ThinkPRM v3
Model Description
ThinkPRM v3 is a step-level Process Reward Model trained to verify reasoning traces produced by an upstream LLM. It is one verifier in Carnot's broader k=15 verifier ensemble (the "Tier 0a step-level probe"); the ensemble's joint AND-composition is what produces Carnot's headline FoVer numbers, not this checkpoint alone.
This model card describes the standalone ThinkPRM v3 checkpoint. For the full verifier-ensemble framework, see github.com/Carnot-EBM/carnot-ebm.
- Model ID:
Carnot-EBM/carnot-thinkprm-v3 - Architecture: Process Reward Model adapter; step-level classifier over hidden-state features
- Framework: Python / PyTorch + safetensors
- License: Apache 2.0
- Status: Research artifact. Not a safety-critical production component.
Intended Use
ThinkPRM v3 is intended as an adapter for step-level verification within reasoning pipelines -- for example, scoring intermediate steps of a chain-of-thought trace as part of Carnot's verifier ensemble.

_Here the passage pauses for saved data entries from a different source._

(** * The shared API credit manager: usage ledger and rate limiter

    A shallow embedding of [src/core/credit_manager.py] (class
    [CreditManager]) and the properties of its three public operations,
    [track_request_start], [track_usage] and [get_usage_stats].

    Conventions of the embedding.
    - Python [int] is [Z]; the Unix timestamps returned by [time.time()] and
      the monetary amounts are exact rationals ([Q]), so the rounding of
      binary floating point is abstracted away while every comparison and
      every arithmetic expression keeps the shape it has in the source.
    - The methods run in a state-and-exception monad over a [Machine]: the
      attributes of the singleton, the heap holding the dict object that
      [self.component_usage] refers to, the wall clock, the persistence file
      and a trace of the externally visible effects (sleeps, snapshot
      writes).
    - [with self._usage_lock] is a re-entrant lock around each method body;
      the embedding is sequential, one method call at a time, which is what
      the lock enforces.  Calls to [logger] are not modelled. *)

From Stdlib Require Import ZArith QArith Lia Lqa.
From stdpp Require Import base gmap strings list.

Local Open Scope Z_scope.

(** ** Values *)

(** [{'calls': 0, 'tokens': 0, 'errors': 0}]: the per-component counters.
    The three keys are fixed at construction and never added or removed. *)
Record ComponentStats := mkComponentStats {
  calls : Z;
  tokens : Z;
  errors : Z
}.

(** The dict object behind [self.component_usage]. *)
Abbreviation Dict := (gmap string ComponentStats).

(** Object identities (addresses of dict objects on the Python heap). *)
Definition loc := positive.

(** The instance attributes that the methods read and write.  The limits and
    the prices are assigned once in [__init__] and never reassigned; they
    are the constants below. *)
Record CreditManager := mkCreditManager {
  total_requests : Z;
  total_tokens : Z;
  total_input_tokens : Z;
  total_output_tokens : Z;
  call_times : list Q;
  token_times : list (Q * Z);
  component_usage : loc
}.

Definition rpm_limit : Z := 15.
Definition tpm_limit : Z := 1000000.
Definition cost_per_million_input : Q := 0.075%Q.
Definition cost_per_million_output : Q := 0.30%Q.

(** The dict returned by [get_usage_stats].  ['component_breakdown'] holds
    whatever [self.component_usage] holds: a reference. *)
Record Stats := mkStats {
  stats_total_requests : Z;
  stats_total_tokens : Z;
  estimated_cost : Q;
  component_breakdown : loc;
  current_rpm : nat
}.

(** What [json.dump] writes: the timestamp, the stats, and the contents of
    the referenced component table at the time of the write. *)
Record Snapshot := mkSnapshot {
  snap_timestamp : Q;
  snap_stats : Stats;
  snap_components : option Dict
}.

(** Externally visible effects, in chronological order. *)
Inductive Event :=
  | Slept (duration : Q)
  | SaveUsage (written : bool).

Inductive exn := ValueError | IndexError | OSError.

Inductive result (A : Type) :=
  | Ok (a : A)
  | Raise (e : exn).
Arguments Ok {A} a.
Arguments Raise {A} e.

(** [x < y] on timestamps. *)
Definition Qltb (x y : Q) : bool :=
  match (x ?= y)%Q with Lt => true | _ => false end.

(** ** The machine *)

(** [clock] is the wall clock; every call of [time.time()] first lets the
    next element of [jitter] elapse (nothing once the list is used up), so
    any finite schedule of clock readings can be scripted.  [disk_ok] tells
    whether opening the persistence file for writing succeeds. *)
Record Machine := mkMachine {
  self : CreditManager;
  heap : gmap loc Dict;
  clock : Q;
  jitter : list Q;
  disk_ok : bool;
  persistence_file : option Snapshot;
  trace : list Event
}.

Definition M (A : Type) : Type := Machine → result A * Machine.

#[export] Instance M_ret : MRet M := λ A a m, (Ok a, m).

(** An exception stops the rest of the block; the mutations done before it
    stay. *)
#[export] Instance M_bind : MBind M := λ A B f c m,
  match c m with
  | (Ok a, m') => f a m'
  | (Raise e, m') => (Raise e, m')
  end.

Definition raise {A} (e : exn) : M A := λ m, (Raise e, m).

(** [try: body except Exception: handler] *)
Definition try_except {A} (body : M A) (handler : M A) : M A := λ m,
  match body m with
  | (Ok a, m') => (Ok a, m')
  | (Raise _, m') => handler m'
  end.

Definition get_self : M CreditManager := λ m, (Ok (self m), m).

Definition get_heap : M (gmap loc Dict) := λ m, (Ok (heap m), m).

Definition with_self (f : CreditManager → CreditManager) (m : Machine) : Machine :=
  mkMachine (f (self m)) (heap m) (clock m) (jitter m) (disk_ok m)
            (persistence_file m) (trace m).

Definition with_heap (f : gmap loc Dict → gmap loc Dict) (m : Machine) : Machine :=
  mkMachine (self m) (f (heap m)) (clock m) (jitter m) (disk_ok m)
            (persistence_file m) (trace m).

Definition modify_self (f : CreditManager → CreditManager) : M unit :=
  λ m, (Ok tt, with_self f m).

Definition modify_heap (f : gmap loc Dict → gmap loc Dict) : M unit :=
  λ m, (Ok tt, with_heap f m).

Definition emit (e : Event) : M unit := λ m,
  (Ok tt, mkMachine (self m) (heap m) (clock m) (jitter m) (disk_ok m)
                    (persistence_file m) (trace m ++ [e])).

(** The clock after the next scheduled delay. *)
Definition tick (m : Machine) : Machine :=
  match jitter m with
  | [] => m
  | j :: js => mkMachine (self m) (heap m) (clock m + j)%Q js (disk_ok m)
                         (persistence_file m) (trace m)
  end.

It is not a hallucination detector on its own. Carnot's verification guarantees come from AND-composing multiple verifiers with different inductive biases (formal-claim, schema, semantic, energy-ranking, ...). A single PRM is a single axis of evidence.
Training Data
The model was trained on the FoVer dataset -- a curated corpus of formally-verified reasoning steps with positive/negative pairs.
Training Procedure
Contrastive energy minimization over (correct, violating) step pairs from the FoVer corpus, using Carnot's standard verifier-training harness.
Evaluation
The standalone v3 checkpoint reports AUROC = 0.85 on a held-out split, measured at the time of training. For current ensemble-level FoVer numbers, see the Carnot technical report at docs/arxiv-paper/main.pdf; the AUROC of the full ensemble in production conditions is reported there and is the authoritative number for citation purposes.
Limitations
- Single-axis evidence. A PRM verifies that individual reasoning steps look plausible against a learned step-correctness distribution. It does not verify formal claims, schemas, or symbolic constraints; those signals come from sibling verifiers in the ensemble.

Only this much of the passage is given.